Wire Tester

This is the first example to introduce hardware to our test-bench.

In this case, we’ll pretend that our product is the simplest electronic device possible; a single wire.

To test that our “product” does what it’s designed to do, we will verify that it will carry a voltage from an output to the input it’s connected to.

Bench Setup

All test environments could be generalised as the following diagram:

../../_images/04-testbench.svg

Defining the boundary; the scope of the test environment is often a much bigger discussion than this diagram gives credit for. For the purposes of our “product” test:

  • Device Uner Test : our “product” (a wire, or 200Ω resistor 1)

  • Stimulus : a socket for one end of our wire (pyboard pin X8)

  • Evaluation : a socket for the other end (pyboard pin X9)

1

If you’re concerned about shorting something out while you’re playing around. Connecting a 200Ω resistor between the 2 GPIO ports will pass the test, and limit the current to below the GPIO’s maximum.

Stimulus/Evaluation vs Ouput/Input ?

Why do you use the terms “stimulus” and “evaluation”, when it would be easier to just say “output” and “input”?

Test environments are often discussed from 2 opposing contexts: one being the product itself, and the other is the test bench. This means that every time the term “input” or “output” is used, we can only understand the relevance between the 2 if we also know what it is relative to.

This can frequently lead to confusion; a problem the terms stimulus and evaluation do not have.

Socket class

Similar to Switch in Switch Evaluation, we’ll create a class used to stimulate and evaluate a single pin, described more physically as a “socket”.

class Socket(object):
    def __init__(self, device, pin, mode, value=None):
        self.device = device  # PyBoard instance
        self.pin = pin  # pin name (eg: 'X1')
        self.mode = mode  # 'stim' or 'eval'

        # Initialise Pin
        self.device.config_pin(
            id=self.pin,
            mode='out' if (self.mode == 'stim') else 'in',
            pull='down',
            value=value,
        )

    @property
    def value(self):
        return self.device.get_pin(self.pin)()['v']

    @value.setter
    def value(self, v):
        self.device.set_pin(self.pin, v)

BenchTest class

class BenchTest(unittest.TestCase):
    PIN_MAP = {
        'STIM_SOCKET': 'X8',
        'EVAL_SOCKET': 'X9',
    }

    @classmethod
    def setUpClass(cls):
        # PyBoard device(s)
        cls.pyb_a = upytester.project.get_device('pyb_a')
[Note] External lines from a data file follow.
(* ===== verification/CAvl.v ===== *)
(** * AVL trees of linked entries ([structure/CAvl_impl.h], [structure/SAvl_impl.h])

    The second tree of the program, a template instantiated by [SAvl] for the
    tree [PacketPassFairQueue__Tree].  Its nodes have the members of [BAVLNode],
    and its state is a root link and the memory of the nodes, so the records of
    Bavl.v are used for both.  A [CAvlRef] is a link with the pointer it stands
    for, which are the same in an [SAvl] ([CAVL_PARAM_FUN_DEREF(arg, link)] is
    [link]): a reference is a pointer here and [CAvlDeref] does nothing.  The
    features [COUNTS], [ASSOC] and [KEYS_ARE_INDICES] are off in the program and
    so are lookups ([NOKEYS]); [CAVL_AUTO_VERIFY] is not defined. *)
From stdpp Require Import gmap.
From S2P Require Import Prelude Addr Bavl.

Definition CAvl_MAX (a b : Z) : Z := if a >? b then a else b.
Definition CAvl_OPTNEG (a : Z) (neg : bool) : Z := if neg then - a else a.

Definition CAvl_check_parent (o : BAVL) (p c : ptr) : run bool :=
  cp ← parent_of o c;
  if negb (bool_decide (p = cp)) then Ret false else
  if bool_decide (p = None) then Ret true else
  l0 ← link_of o p false;
  if bool_decide (c = l0) then Ret true else
  l1 ← link_of o p true;
  Ret (bool_decide (c = l1)).

Definition CAvl_rotate (o : BAVL) (r : ptr) (dir : bool) (r_parent : ptr) : run BAVL :=
  ok ← CAvl_check_parent o r_parent r; _ ← check ok;
  nr ← link_of o r (negb dir);
  c ← link_of o nr dir;
  o ← set_link o r (negb dir) c;
  c ← link_of o r (negb dir);
  o ← set_parent_if o c r;
  o ← set_link o nr dir r;
  o ← set_parent o nr r_parent;
  o ← replace_child o r_parent r nr;
  set_parent o r nr.

(** [CAvl_subtree_min] and [CAvl_subtree_max]: side 0 and side 1. *)
Fixpoint CAvl_subtree_end (fuel : nat) (o : BAVL) (n : ptr) (side : bool) : run ptr :=
  l ← link_of o n side;
  match l with
  | None => Ret n
  | Some _ => match fuel with O => Fail OutOfFuel | S fuel => CAvl_subtree_end fuel o l side end
  end.
Definition CAvl_subtree_min (o : BAVL) (n : ptr) : run ptr :=
  _ ← check (bool_decide (n <> None)); CAvl_subtree_end (tree_fuel o) o n false.
Definition CAvl_subtree_max (o : BAVL) (n : ptr) : run ptr :=
  _ ← check (bool_decide (n <> None)); CAvl_subtree_end (tree_fuel o) o n true.

Definition CAvl_replace_subtree_fix_assoc (o : BAVL) (dest n dest_parent : ptr) : run BAVL :=
  _ ← check (bool_decide (dest <> None));
  ok ← CAvl_check_parent o dest_parent dest; _ ← check ok;
  o ← replace_child o dest_parent dest n;
  match n with
  | Some _ => p ← parent_of o dest; set_parent o n p
  | None => Ret o
  end.

Definition CAvl_swap_connected (o : BAVL) (node enode node_parent : ptr) : run BAVL :=
  l1 ← link_of o node true;
  let side := bool_decide (enode = l1) in
  c ← link_of o node (negb side);
  q ← link_of o enode false; o ← adopt o node false q;
  q ← link_of o enode true; o ← adopt o node true q;
  p ← parent_of o node; o ← set_parent o enode p;
  o ← replace_child o node_parent node enode;
  o ← set_link o enode side node;
  o ← set_parent o node enode;
  adopt o enode (negb side) c.

Definition CAvl_swap_apart (o : BAVL) (node enode node_parent enode_parent : ptr) : run BAVL :=
  (* swap parents *)
  let temp := node_parent in
  p ← parent_of o enode; o ← set_parent o node p;
  o ← replace_child o enode_parent enode node;
  o ← set_parent o enode temp;
  o ← replace_child o temp node enode;
  (* swap left children *)
  temp ← link_of o node false;
  q ← link_of o enode false; o ← adopt o node false q;
  o ← adopt o enode false temp;
  (* swap right children *)
  temp ← link_of o node true;
  q ← link_of o enode true; o ← adopt o node true q;
  adopt o enode true temp.

Definition CAvl_swap_for_remove (o : BAVL) (node enode node_parent enode_parent : ptr) : run BAVL :=
  ok ← CAvl_check_parent o node_parent node; _ ← check ok;
  ok ← CAvl_check_parent o enode_parent enode; _ ← check ok;
  o ← (if bool_decide (enode_parent = node) then CAvl_swap_connected o node enode node_parent
       else CAvl_swap_apart o node enode node_parent enode_parent);
  (* swap balance factors *)
  b ← balance_of o node;
  b2 ← balance_of o enode; o ← set_balance o node b2;
  set_balance o enode b.

(** The transformations for a node whose balance factor is 2 or -2: the tree,
    the top of the subtree afterwards and the new [delta]. *)
Definition CAvl_transform (o : BAVL) (node : ptr) (delta : Z) : run (BAVL * ptr * Z) :=
  b ← balance_of o node;
  let bside := b =? 2 in
  let bsidef := if b =? 2 then 1 else -1 in
  child ← link_of o node bside;
  _ ← check (bool_decide (child <> None));
  cb ← balance_of o child;
  if cb * bsidef =? 1 then
    p ← parent_of o node; o ← CAvl_rotate o node (negb bside) p;
    o ← set_balance o node 0;
    o ← set_balance o child 0;
    Ret (o, child, s8 (delta - 1))
  else if cb * bsidef =? 0 then
    p ← parent_of o node; o ← CAvl_rotate o node (negb bside) p;
    o ← set_balance o node (1 * bsidef);
    o ← set_balance o child (-1 * bsidef);
    Ret (o, child, delta)
  else if cb * bsidef =? -1 then
    gchild ← link_of o child (negb bside);
    _ ← check (bool_decide (gchild <> None));
    o ← CAvl_rotate o child bside node;
    p ← parent_of o node; o ← CAvl_rotate o node (negb bside) p;
    gb ← balance_of o gchild;
    o ← set_balance o node (- CAvl_MAX 0 (gb * bsidef) * bsidef);
    gb ← balance_of o gchild;
    o ← set_balance o child (CAvl_MAX 0 (- gb * bsidef) * bsidef);
    o ← set_balance o gchild 0;
    Ret (o, gchild, s8 (delta - 1))
  else Fail AssertionFailed.

Fixpoint CAvl_rebalance (fuel : nat) (o : BAVL) (node : ptr) (side : bool) (deltac : Z) : run BAVL :=
  _ ← check ((-1 <=? deltac) && (deltac <=? 1));
  b ← balance_of o node;
  _ ← check ((-1 <=? b) && (b <=? 1));
  if deltac =? 0 then Ret o else
  let delta := s8 (CAvl_MAX deltac (CAvl_OPTNEG b side) - CAvl_MAX 0 (CAvl_OPTNEG b side)) in
  _ ← check ((-1 <=? delta) && (delta <=? 1));
  o ← set_balance o node (b - CAvl_OPTNEG deltac side);
  b ← balance_of o node;
  '(o, node, delta) ←
    (if (b =? 2) || (b =? -2) then CAvl_transform o node delta else Ret (o, node, delta));
  _ ← check ((-1 <=? delta) && (delta <=? 1));
  p ← parent_of o node;
  match p with
  | None => Ret o
  | Some _ =>
      l1 ← link_of o p true;
      match fuel with
      | O => Fail OutOfFuel
      | S fuel => CAvl_rebalance fuel o p (bool_decide (node = l1)) delta
      end
  end.

(** ** The interface *)

Definition CAvl_Init (m : gmap positive BAVLNode) : BAVL := MkTree None m.

Section ops.
Context {V : Type} (compare : V -> V -> Z) (entry : positive -> V).

(** [CAVL_PARAM_FUN_COMPARE_ENTRIES] sees the entries at the two references. *)
Definition CAvl_compare_entries (node1 node2 : ptr) : run Z :=
  x1 ← deref node1; x2 ← deref node2;
  let res := compare (entry x1) (entry x2) in
  _ ← check (res >=? -1); _ ← check (res <=? 1); Ret res.

Fixpoint CAvl_descend (fuel : nat) (o : BAVL) (node c : ptr) : run (Z * ptr * bool) :=
  comp ← CAvl_compare_entries node c;
  if comp =? 0 then Ret (comp, c, false) else
  let side := comp =? 1 in
  l ← link_of o c side;
  match l with
  | None => Ret (comp, c, side)
  | Some _ => match fuel with O => Fail OutOfFuel | S fuel => CAvl_descend fuel o node l end
  end.

Definition CAvl_Insert (o : BAVL) (node : ptr) : run (BAVL * bool * ptr) :=
  _ ← check (bool_decide (node <> None));
  match root o with
  | None =>
      let o := set_root o node in
      o ← store o node (fun _ => MkNode None None None 0);
      Ret (o, true, None)
  | Some _ =>
      '(comp, c, side) ← CAvl_descend (tree_fuel o) o node (root o);
      if comp =? 0 then Ret (o, false, c) else
      o ← set_link o c side node;
      o ← store o node (fun _ => MkNode c None None 0);
      o ← CAvl_rebalance (tree_fuel o) o c side 1;
      Ret (o, true, c)
  end.

Definition CAvl_Remove (o : BAVL) (node : ptr) : run BAVL :=
  _ ← check (bool_decide (node <> None));
  _ ← check (bool_decide (root o <> None));
  l0 ← link_of o node false; l1 ← link_of o node true;
  o ← (if bool_decide (l0 <> None) && bool_decide (l1 <> None) then
         max ← CAvl_subtree_max o l0;
         p ← parent_of o node; pm ← parent_of o max;
         CAvl_swap_for_remove o node max p pm
       else Ret o);
  l0 ← link_of o node false; l1 ← link_of o node true;
  _ ← check (bool_decide (l0 = None) || bool_decide (l1 = None));
  paren ← parent_of o node;
  let child := match l0 with Some _ => l0 | None => l1 end in
  match paren with
  | Some _ =>
      p1 ← link_of o paren true;
      let side := bool_decide (node = p1) in
      o ← CAvl_replace_subtree_fix_assoc o node child paren;
      CAvl_rebalance (tree_fuel o) o paren side (-1)
  | None => CAvl_replace_subtree_fix_assoc o node child paren
  end.
End ops.

Definition CAvl_IsEmpty (o : BAVL) : bool := bool_decide (root o = None).
Definition CAvl_GetFirst (o : BAVL) : run ptr :=
  match root o with None => Ret None | Some _ => CAvl_subtree_min o (root o) end.
Definition CAvl_GetLast (o : BAVL) : run ptr :=
  match root o with None => Ret None | Some _ => CAvl_subtree_max o (root o) end.

(** The climbing loop of [CAvl_GetNext] (side 1) and [CAvl_GetPrev] (side 0). *)
Fixpoint CAvl_climb (fuel : nat) (o : BAVL) (n : ptr) (side : bool) : run ptr :=
  p ← parent_of o n;
  match p with
  | None => Ret None
  | Some _ =>
      l ← link_of o p side;
      if bool_decide (n = l) then
        match fuel with O => Fail OutOfFuel | S fuel => CAvl_climb fuel o p side end
      else Ret p
  end.
Definition CAvl_step (o : BAVL) (node : ptr) (side : bool) : run ptr :=
  _ ← check (bool_decide (node <> None));
  _ ← check (bool_decide (root o <> None));
  l ← link_of o node side;
  match l with
  | Some _ => CAvl_subtree_end (tree_fuel o) o l (negb side)
  | None => CAvl_climb (tree_fuel o) o node side
  end.
Definition CAvl_GetNext (o : BAVL) (node : ptr) : run ptr := CAvl_step o node true.
Definition CAvl_GetPrev (o : BAVL) (node : ptr) : run ptr := CAvl_step o node false.

(** [CAvl_Verify]: the assertions of [CAvl_verify_recurser], which returns the height. *)
Section verify.
Context {V : Type} (compare : V -> V -> Z) (entry : positive -> V).

Fixpoint CAvl_verify_recurser (fuel : nat) (o : BAVL) (n : ptr) : run Z :=
  b ← balance_of o n;
  _ ← check ((-1 <=? b) && (b <=? 1));
  let subtree (side : bool) (want : Z) : run Z :=
    c ← link_of o n side;
    match c with
    | None => Ret 0
    | Some _ =>
        p ← parent_of o c;
        _ ← check (bool_decide (p = n));
        comp ← CAvl_compare_entries compare entry c n;
        _ ← check (comp =? want);
        match fuel with O => Fail OutOfFuel | S fuel => CAvl_verify_recurser fuel o c end
    end in
  height_left ← subtree false (-1);
  height_right ← subtree true 1;
  _ ← check (b =? height_right - height_left);
  Ret (CAvl_MAX height_left height_right + 1).
Definition CAvl_Verify (o : BAVL) : run unit :=
  match root o with
  | None => Ret tt
  | Some _ =>
      p ← parent_of o (root o);
      _ ← check (bool_decide (p = None));
      _ ← CAvl_verify_recurser (tree_fuel o) o (root o);
      Ret tt
  end.
End verify.

(** ** SAvl: entries instead of references *)

Definition SAvl_Init (m : gmap positive BAVLNode) : BAVL := CAvl_Init m.
Definition SAvl_Insert {V} (compare : V -> V -> Z) (value : positive -> V) (o : BAVL) (entry : ptr) :
    run (BAVL * bool * ptr) :=
  _ ← check (bool_decide (entry <> None)); CAvl_Insert compare value o entry.
Definition SAvl_Remove (o : BAVL) (entry : ptr) : run BAVL :=
  _ ← check (bool_decide (entry <> None)); CAvl_Remove o entry.
Definition SAvl_GetFirst (o : BAVL) : run ptr := CAvl_GetFirst o.
Definition SAvl_GetLast (o : BAVL) : run ptr := CAvl_GetLast o.
Definition SAvl_GetNext (o : BAVL) (entry : ptr) : run ptr :=
  _ ← check (bool_decide (entry <> None)); CAvl_GetNext o entry.
Definition SAvl_GetPrev (o : BAVL) (entry : ptr) : run ptr :=
  _ ← check (bool_decide (entry <> None)); CAvl_GetPrev o entry.
Definition SAvl_IsEmpty (o : BAVL) : bool := CAvl_IsEmpty o.
Definition SAvl_Verify {V} (compare : V -> V -> Z) (value : positive -> V) (o : BAVL) : run unit :=
  CAvl_Verify compare value o.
        # Simulation / Evaluation Bench Components
        cls.wire_stim = Socket(
            device=cls.pyb_a,
            pin=cls.PIN_MAP['STIM_SOCKET'],
            mode='stim',
            value=0,
        )
        cls.wire_eval = Socket(
            device=cls.pyb_a,
            pin=cls.PIN_MAP['EVAL_SOCKET'],
            mode='eval',
        )

    @classmethod
    def tearDownClass(cls):
        cls.pyb_a.close()

Pin Mapping

The PIN_MAP dict is used to map pins to an intuitive name so they may be referenced while configuring the bench.

This is highly advisable so you can assess your GPIO budget for the bench in one place. Larger bench environments would use a whole module for this purpose; condencing everything in to one file.

Could I connect the wire between 2 pyboards?

Yes, absolutely!

Stimulus and evaluation as described above is done on a single pyboard. However, this test could just as easily be done with stimulus on one pyboard and evaluation on another pyboard with a common ground.

Test Case

Like any well designed test-bench, the test iself is the simplest part:

class WireTest(BenchTest):
    def test_wire_low(self):
        """
        Signal connected as LOW
        """
        self.assertFalse(self.wire_stim.value)
        self.assertFalse(self.wire_eval.value)

    def test_wire_high(self):
        """
        Signal connected as HIGH
        """
        self.wire_stim.value = 1
        self.assertTrue(self.wire_stim.value)
        self.assertTrue(self.wire_eval.value)
        self.wire_stim.value = 0  # revert at end of test

If you disconnect the wire ([cough]… sorry, the “product”), you should see test_wire_low pass (because the evaluating pin is pulled low), and test_wire_high fail.